Explosion. Un terme qui convient parfaitement à la sensation que procure la montée sur scène des musiciens de Zone Libre, Serge Teyssot-Gay à la guitare, Marc Sens à la guitare ou à la basse, Cyril Bilbeaud (ex Sloy) à la batterie et de ses deux MC's, Casey et B. James (qui remplace sur le second album du groupe, Les Contes Du Chaos, Hamé de La Rumeur). La musique du combo s'apparente à un véritable attentat sonore. Une déflagration qui souffle tout sur son passage et brise les murs séparant le monde du Rock du ghetto Rap. Où les mots sont des bombes. Les travers de notre société (inégalités sociales, racisme, misère...) et ses représentants politiques en sont leurs victimes collatérales. « Vengeance » proclame la première chanson jouée par le groupe!

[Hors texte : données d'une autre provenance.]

(** C5. The variant-fraction intensity of a cell is
    [min(1.0, 2 * supporting_reads / coverage)] when the coverage is positive
    and [0.0] otherwise; no division by zero is ever raised.  A fraction of 0
    gives 0.0, a fraction of 0.5 gives 1.0 and a fraction of 0.9 gives 1.0. *)
Theorem variant_fraction_intensity_spec :
  (forall reads cov : Q,
      (0 < cov)%Q ->
      exists q,
        variant_fraction_intensity reads cov = Ok q
        /\ (q == min_one (2 * reads / cov))%Q)
  /\ (forall reads cov : Q,
        (cov <= 0)%Q -> variant_fraction_intensity reads cov = Ok 0%Q)
  /\ (forall reads cov : Q,
        variant_fraction_intensity reads cov <> Raise ZeroDivisionError)
  /\ (forall raw : Q, (maf_intensity raw == min_one (2 * raw))%Q)
  /\ (maf_intensity 0 == 0)%Q
  /\ (maf_intensity (1 # 2) == 1)%Q
  /\ (maf_intensity (9 # 10) == 1)%Q.
Proof.
  split; [|split; [|split; [|split; [exact maf_intensity_min|]]]].
  - intros reads cov Hcov. unfold variant_fraction_intensity.
    rewrite (raw_maf_positive _ _ Hcov). cbn [bind]. eexists. split; [reflexivity|].
    rewrite maf_intensity_min. unfold min_one.
    assert (H : (2 * (reads / cov) == 2 * reads / cov)%Q)
      by (unfold Qdiv; ring).
    rewrite H. reflexivity.
  - exact variant_fraction_no_coverage.
  - intros reads cov. unfold variant_fraction_intensity.
    destruct (Qlt_le_dec 0 cov) as [Hcov|Hcov].
    + rewrite (raw_maf_positive _ _ Hcov). discriminate.
    + rewrite (raw_maf_no_coverage _ _ Hcov). discriminate.
  - repeat split; reflexivity.
Qed.

Lemma variant_fraction_intensity_spec_witness :
  (exists q,
      variant_fraction_intensity 9 10 = Ok q /\ (q == min_one (2 * 9 / 10))%Q)
  /\ variant_fraction_intensity 7 0 = Ok 0%Q.
Proof.
  split.
  - apply (proj1 variant_fraction_intensity_spec). reflexivity.
  - apply (proj1 (proj2 variant_fraction_intensity_spec)). discriminate.
Defined.

Local Open Scope R_scope.

Lemma ln_10_pos : 0 < ln 10.
Proof. rewrite <- ln_1. apply ln_increasing; Lra.lra. Qed.

Lemma ln_1000 : ln 1000 = 3 * ln 10.
Proof.
  replace 1000 with (10 ^ 3) by Lra.lra.
  rewrite ln_pow by Lra.lra. cbn. Lra.lra.
Qed.

Lemma ln_monotone (c d : R) : 0 < c -> c <= d -> ln c <= ln d.
Proof.
  intros Hc [Hlt | ->]; [|Lra.lra]. left. apply ln_increasing; assumption.
Qed.

Lemma cov_intensity_low (c : R) : c <= 0 -> cov_intensity c = 0.
Proof.
  intros H. unfold cov_intensity.
  destruct (Rlt_dec 0 c); [Lra.lra|]. destruct (Rle_dec c 0); [reflexivity|Lra.lra].
Qed.

Lemma cov_intensity_high (c : R) : 1000 <= c -> cov_intensity c = 1.
Proof.
  intros H. unfold cov_intensity.
  destruct (Rlt_dec 0 c); [|Lra.lra]. destruct (Rlt_dec c 1000); [Lra.lra|].
  destruct (Rle_dec c 0); [Lra.lra|reflexivity].
Qed.

Lemma cov_intensity_log (c : R) :
  0 < c < 1000 -> cov_intensity c = ln c / ln 10 / 3.
Proof.
  intros H. unfold cov_intensity.
  destruct (Rlt_dec 0 c); [|Lra.lra]. destruct (Rlt_dec c 1000); [reflexivity|Lra.lra].
Qed.

Lemma log_scale_bounds (c : R) : 1 <= c < 1000 -> 0 <= ln c / ln 10 / 3 <= 1.
Proof.
  intros [H1 H2]. pose proof ln_10_pos as H10.
  assert (H0 : 0 <= ln c) by (rewrite <- ln_1; apply ln_monotone; Lra.lra).
  assert (H3 : ln c <= 3 * ln 10)
    by (rewrite <- ln_1000; apply ln_monotone; Lra.lra).
  split.
  - apply Rmult_le_pos; [apply Rmult_le_pos|]; [exact H0| |Lra.lra].
    left. apply Rinv_0_lt_compat. exact H10.
  - apply (Rmult_le_reg_r 3); [Lra.lra|].
    apply (Rmult_le_reg_r (ln 10)); [exact H10|].
    replace (ln c / ln 10 / 3 * 3 * ln 10) with (ln c) by (field; Lra.lra).
    Lra.lra.
Qed.

Lemma cov_intensity_monotone (c d : R) :
  c <= 0 \/ 1 <= c -> d <= 0 \/ 1 <= d -> c <= d ->
  cov_intensity c <= cov_intensity d.
Proof.
  intros Hc Hd Hcd. pose proof ln_10_pos as H10.
  destruct Hc as [Hc|Hc].
  - rewrite (cov_intensity_low c Hc).
    destruct Hd as [Hd|Hd]; [rewrite (cov_intensity_low d Hd); Lra.lra|].
    destruct (Rlt_le_dec d 1000) as [Hd'|Hd'].
    + rewrite cov_intensity_log by Lra.lra. apply log_scale_bounds. Lra.lra.
    + rewrite cov_intensity_high by assumption. Lra.lra.
  - destruct Hd as [Hd|Hd]; [Lra.lra|].
    destruct (Rlt_le_dec d 1000) as [Hd'|Hd'].
    + rewrite !cov_intensity_log by Lra.lra.
      apply Rmult_le_compat_r; [Lra.lra|].
      apply Rmult_le_compat_r; [left; apply Rinv_0_lt_compat; exact H10|].
      apply ln_monotone; Lra.lra.
    + rewrite (cov_intensity_high d Hd').
      destruct (Rlt_le_dec c 1000) as [Hc'|Hc'].
      * rewrite cov_intensity_log by Lra.lra. apply log_scale_bounds. Lra.lra.
      * rewrite cov_intensity_high by assumption. Lra.lra.
Qed.

(** C6, as the code has it.  The coverage intensity is 0.0 for a coverage of
    at most 0, 1.0 for a coverage of at least 1000 and [log10(coverage)/3] in
    between.  It is monotone non-decreasing over the integer coverages (read
    depths), and more generally over the coverages that are at most 0 or at
    least 1; it is 0.0 at 0 and at 1, and 1.0 at 1000 and at 10000.  (Strictly
    between 0 and 1 the logarithm is negative.) *)
Theorem cov_intensity_spec :
  (forall c : R, c <= 0 -> cov_intensity c = 0)
  /\ (forall c : R, 1000 <= c -> cov_intensity c = 1)
  /\ (forall c : R, 0 < c < 1000 -> cov_intensity c = ln c / ln 10 / 3)
  /\ (forall c d : R,
        c <= 0 \/ 1 <= c -> d <= 0 \/ 1 <= d -> c <= d ->
        cov_intensity c <= cov_intensity d)
  /\ (forall m n : Z, (m <= n)%Z -> cov_intensity (IZR m) <= cov_intensity (IZR n))
  /\ cov_intensity 0 = 0
  /\ cov_intensity 1 = 0
  /\ cov_intensity 1000 = 1
  /\ cov_intensity 10000 = 1.
Proof.
  split; [exact cov_intensity_low|]. split; [exact cov_intensity_high|].
  split; [exact cov_intensity_log|]. split; [exact cov_intensity_monotone|].
  split; [|repeat split].
  - intros m n Hmn.
    assert (Hint : forall k : Z, IZR k <= 0 \/ 1 <= IZR k).
    { intros k. destruct (Z.le_gt_cases k 0) as [H|H].
      - left. apply (IZR_le k 0). exact H.
      - right. apply (IZR_le 1 k). lia. }
    apply cov_intensity_monotone; [apply Hint..|]. apply IZR_le. exact Hmn.
  - apply cov_intensity_low. Lra.lra.
  - rewrite cov_intensity_log by Lra.lra. rewrite ln_1. unfold Rdiv.
    rewrite !Rmult_0_l. reflexivity.
  - apply cov_intensity_high. Lra.lra.
  - apply cov_intensity_high. Lra.lra.
Qed.

Lemma cov_intensity_spec_witness :
  cov_intensity 0 = 0
  /\ cov_intensity 2000 = 1
  /\ cov_intensity 10 = ln 10 / ln 10 / 3
  /\ cov_intensity 1 <= cov_intensity 10
  /\ cov_intensity (IZR 0) <= cov_intensity (IZR 5).
Proof.
  split; [|split; [|split; [|split]]].
  - apply (proj1 cov_intensity_spec). Lra.lra.
  - apply (proj1 (proj2 cov_intensity_spec)). Lra.lra.
  - apply (proj1 (proj2 (proj2 cov_intensity_spec))). Lra.lra.
  - apply (proj1 (proj2 (proj2 (proj2 cov_intensity_spec)))); Lra.lra.
  - apply (proj1 (proj2 (proj2 (proj2 (proj2 cov_intensity_spec))))). lia.
Defined.

(** C6 as stated fails between 0 and 1: a coverage of 1/2 maps below the
    intensity of coverage 0, so the mapping is not monotone on the whole of
    [coverage >= 0]. *)
Lemma cov_intensity_not_monotone_counterexample :
  0 <= 0 <= / 2
  /\ cov_intensity (/ 2) < cov_intensity 0
  /\ ~ (forall c d : R, 0 <= c -> c <= d -> cov_intensity c <= cov_intensity d).
Proof.
  assert (Hlt : cov_intensity (/ 2) < cov_intensity 0).
  { rewrite (cov_intensity_low 0) by Lra.lra.
    rewrite cov_intensity_log by Lra.lra.
    rewrite ln_Rinv by Lra.lra.
    pose proof ln_10_pos as H10. pose proof ln_lt_2 as H2.
    assert (Hpos : 0 < ln 2 / ln 10 / 3).
    { apply Rmult_lt_0_compat; [apply Rmult_lt_0_compat|]; [Lra.lra| |Lra.lra].
      apply Rinv_0_lt_compat. exact H10. }
    replace (- ln 2 / ln 10 / 3) with (- (ln 2 / ln 10 / 3)) by (field; Lra.lra).
    Lra.lra. }
  split; [Lra.lra|]. split; [exact Hlt|].
  intros Hmono. specialize (Hmono 0 (/ 2)). Lra.lra.
Qed.

Local Close Scope R_scope.

(** ** The label formatter *)

(** C7, as the code has it.  For the gene name [BRCA1, isoform "X"] and a
    maximal length of 12 the formatter returns [BRCA1,isofor]: once spaces and
    double quotes are removed, the only comma stands at position 5, before
    position 6 where the search starts, so nothing is cut at a comma and the
    14 remaining characters are cut to the first 12. *)
Theorem format_gene_name_scenario_C :
  str_replace dquote "" (str_replace " " "" scenario_C) = "BRCA1,isoformX"%string
  /\ str_find "," "BRCA1,isoformX" 0 = 5
  /\ str_find "," "BRCA1,isoformX" 6 = -1
  /\ _format_gene_name scenario_C 12 = "BRCA1,isofor"%string.
Proof. repeat split. Qed.

(** C7 as stated fails: the result is not [BRCA1]. *)
Lemma format_gene_name_scenario_C_counterexample :
  _format_gene_name scenario_C 12 <> "BRCA1"%string.
Proof. discriminate. Qed.

Lemma str_replace_absent (c : ascii) (new s : string) :
  str_contains c s = false -> str_replace c new s = s.
Proof.
  induction s as [|a s IH]; [reflexivity|]. cbn.
  destruct (Ascii.eqb a c); [discriminate|]. cbn. intros H. rewrite IH; auto.
Qed.

Lemma str_replace_removes (c : ascii) (s : string) :
  str_contains c (str_replace c "" s) = false.
Proof.
  induction s as [|a s IH]; [reflexivity|]. cbn.
  destruct (Ascii.eqb a c) eqn:E; [exact IH|]. cbn. rewrite E. exact IH.
Qed.

Lemma str_replace_keeps_absent (c d : ascii) (s : string) :
  str_contains c s = false -> str_contains c (str_replace d "" s) = false.
Proof.
  induction s as [|a s IH]; [reflexivity|]. cbn.
  destruct (Ascii.eqb a c) eqn:E; [discriminate|]. cbn. intros H.
  destruct (Ascii.eqb a d); [auto|]. cbn. rewrite E. auto.
Qed.

Lemma str_take_keeps_absent (c : ascii) (k : nat) : forall s,
  str_contains c s = false -> str_contains c (str_take k s) = false.
Proof.
  induction k as [|k IH]; intros [|a s]; try reflexivity. cbn.
  destruct (Ascii.eqb a c); [discriminate|]. cbn. apply IH.
Qed.

Lemma str_take_length (k : nat) : forall s,
  String.length (str_take k s) = Nat.min k (String.length s).
Proof.
  induction k as [|k IH]; intros [|a s]; try reflexivity. cbn. rewrite IH. reflexivity.
Qed.

Lemma str_take_all (k : nat) : forall s,
  (String.length s <= k)%nat -> str_take k s = s.
Proof.
  induction k as [|k IH]; intros [|a s] H; try reflexivity; cbn in H; [lia|].
  cbn. rewrite IH by lia. reflexivity.
Qed.

Lemma str_slice_to_nonneg (s : string) (stop : Z) :
  0 <= stop -> str_slice_to s stop = str_take (Z.to_nat stop) s.
Proof.
  intros H. unfold str_slice_to. destruct (Z.ltb_spec stop 0); [lia|reflexivity].
Qed.

Lemma str_find_from_range (c : ascii) (start : nat) : forall s pos,
  str_find_from c s pos start = -1 \/ Z.of_nat pos <= str_find_from c s pos start.
Proof.
  induction s as [|a s IH]; intros pos; [left; reflexivity|]. cbn.
  destruct ((start <=? pos)%nat && Ascii.eqb a c); [right; lia|].
  destruct (IH (S pos)) as [H|H]; [left; exact H|right; lia].
Qed.

(** A prefix of a string without a match has no match. *)
Lemma str_find_from_take_none (c : ascii) (start k : nat) : forall s pos,
  str_find_from c s pos start = -1 ->
  str_find_from c (str_take k s) pos start = -1.
Proof.
  revert k. intros k s. revert k.
  induction s as [|a s IH]; intros [|k] pos H; try reflexivity. cbn in *.
  destruct ((start <=? pos)%nat && Ascii.eqb a c); [lia|]. apply IH. exact H.
Qed.

(** The prefix that ends just before the first match has no match. *)
Lemma str_find_from_take_found (c : ascii) (start : nat) : forall s pos,
  str_find_from c s pos start <> -1 ->
  str_find_from c
    (str_take (Z.to_nat (str_find_from c s pos start) - pos) s) pos start = -1.
Proof.
  induction s as [|a s IH]; intros pos H; [reflexivity|]. cbn in *.
  destruct ((start <=? pos)%nat && Ascii.eqb a c) eqn:E.
  - rewrite Nat2Z.id, Nat.sub_diag. reflexivity.
  - destruct (str_find_from_range c start s (S pos)) as [Hr|Hr]; [contradiction|].
    replace (Z.to_nat (str_find_from c s (S pos) start) - pos)%nat
      with (S (Z.to_nat (str_find_from c s (S pos) start) - S pos))%nat by lia.
    cbn. rewrite E. apply IH. exact H.
Qed.

(** A name without spaces and quotes that is short enough and has no comma to
    cut at is returned as it is. *)
Lemma format_gene_name_fixed (s : string) (max_length : Z) :
  str_contains " " s = false ->
  str_contains dquote s = false ->
  (max_length - 4 <? Z.of_nat (String.length s))
    && negb (str_find "," s 6 =? -1) = false ->
  (max_length <? Z.of_nat (String.length s)) = false ->
  _format_gene_name s max_length = s.
Proof.
  intros Hsp Hq Hcomma Hlen. unfold _format_gene_name.
  rewrite (str_replace_absent " " "" s Hsp), (str_replace_absent dquote "" s Hq).
  rewrite Hcomma, Hlen. reflexivity.
Qed.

Le jeu de batterie est martial. Les guitares de Serge Teyssot-Gay et de Marc Sens, qui se sert sporadiquement d'un archer, sont utilisées comme des armes de destruction massive. Le son est rugueux, violent, poisseux. La lumière n'a pas sa place dans cet univers de ténèbres. Ce paysage industriel où règne la désolation. Le déluge de décibels s'accompagne d'un flot de haine et de révolte. Casey et B. James crachent leurs textes revendicatifs à la face du monde. L'association des deux MC's est percutante. Leurs mots s'entrechoquent à merveille. Deux pitbulls enragés à qui il est impossible de mettre une muselière. Et le plus féroce n'est pas celui que l'on croit. Malgré sa carrure imposante, le Rappeur de La Rumeur se fait dévorer tout cru par son acolyte féminine. Casey, une nouvelle fois, libère la bête qui est en elle. Bestiale, elle accapare tous les regards. Se déplaçant avec l'équilibre précaire d'un animal blessé, il se dégage de sa personne l'énergie du désespoir. Chacun de ses mouvements est tel le soubresaut du guerrier qui luttera jusqu'au souffle final.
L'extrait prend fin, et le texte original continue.